The heavy is the root of the light; 
The still is the root of unrest. 

From The Daily Stoic: 
 
The new year begins with Epictetus' first and most important lesson: learn what is up to us and what is not up to us

Spend your time, your money, your attention, your efforts on that which is up to you. The rest will take care of itself. 

From Junius Rusticus:

Grandson of the man who Musonius convinced not to defend him, and tutor to Marcus Aurelius, Junius Rusticus succeeded where Seneca failed with Nero: he taught an emperor to be a good man. 

From Rusticus, I learned to become aware of the fact that I needed amendment and training for my character; and not to be led aside into an argumentative sophistry; nor compose treatises on speculative subjects, or deliver little homilies, or pose ostentatiously as the moral athlete or unselfish man; and to eschew rhetoric, poetry, and fine language; and not to go about the house in my robes, nor commit any such breach of good taste; and to write letters without affectation, like his own letter written to my mother from Sinuessa; to show oneself ready to be reconciled to those who have lost their temper and trespassed against one, and ready to meet them halfway as soon as ever they seem to be willing to retrace their steps; to read with minute care and not to be content with a superficial bird’s-eye view; nor to be too quick in agreeing with every voluble talker; and to make the acquaintance of the remembrances of Epictetus, which he supplied me with out of his own library. ~ Marcus Aurelius 

Then came Justin Martyr. As mayor of Rome, Junius sentenced him to death for disrespecting the gods, much as had the Athenian court in Socrates' case so long before. 
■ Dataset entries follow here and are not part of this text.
(** In a valid direction the two end cells are the cells of index -1 and
    of index [len]. *)
Lemma ends_clear_cells (g : Grid) (row0 col0 d len : Z) :
  valid_direction d ->
  ends_clear g row0 col0 d len <->
  occupied g (cell_row row0 d (-1)) (cell_col col0 d (-1)) = false /\
  occupied g (cell_row row0 d len) (cell_col col0 d len) = false.
Proof.
  intros [-> | ->]; unfold ends_clear; cells_norm; simpl (_ =? _).
  - by rewrite (occupied_eq g (row0 + 0 * -1) (col0 + 1 * -1) row0 (col0 - 1)),
      (occupied_eq g (row0 + 0 * len) (col0 + 1 * len) row0 (col0 + len)) by lia.
  - by rewrite (occupied_eq g (row0 + 1 * -1) (col0 + 0 * -1) (row0 - 1) col0),
      (occupied_eq g (row0 + 1 * len) (col0 + 0 * len) (row0 + len) col0) by lia.
Qed.

Lemma occupied_covers (g : Grid) (p : PlacedWord) :
  covers g p ->
  forall i : Z, 0 <= i < word_len p ->
    occupied g (cell_row (row p) (direction p) i)
               (cell_col (col p) (direction p) i) = true.
Proof.
  intros Hcov i Hi. unfold word_len in Hi.
  destruct (lookup_lt_is_Some_2 (word (entry p)) (Z.to_nat i)) as [ch Hch]; [lia|].
  specialize (Hcov _ _ Hch). rewrite Z2Nat.id in Hcov by lia.
  unfold occupied. by rewrite Hcov.
Qed.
Though correct as a matter of law, this act, this denial of the same kind of mercy urged upon Nero by the collaborator Seneca, small as it was in the big picture (war, plague, and unrest leading the news stories of the day), created the legacy of Rusticus for the Christian world: he executed a man solely for his religious beliefs. 

 (Lives of the Stoics, pp. 267-277)

From Eric Hoffer, Part III, Factors Promoting Self-Sacrifice, Make-Believe:

Fanaticism 

A fanatic find meaning in the Cause that they don't find at home, in their hearts and minds and souls. Their personal worth is derived from their dedication to the Cause, which dedication they can, and often will, prove through disregarding their own lives to the point of self-sacrifice. 

It's the passion of their attachment to the Cause, not the Grand Scheme of Things itself, which is their meaning.  In fact, the Cause may be interchangeable with other Causes (conversion from one to another rather than compromise of whichever provides meaning at the moment).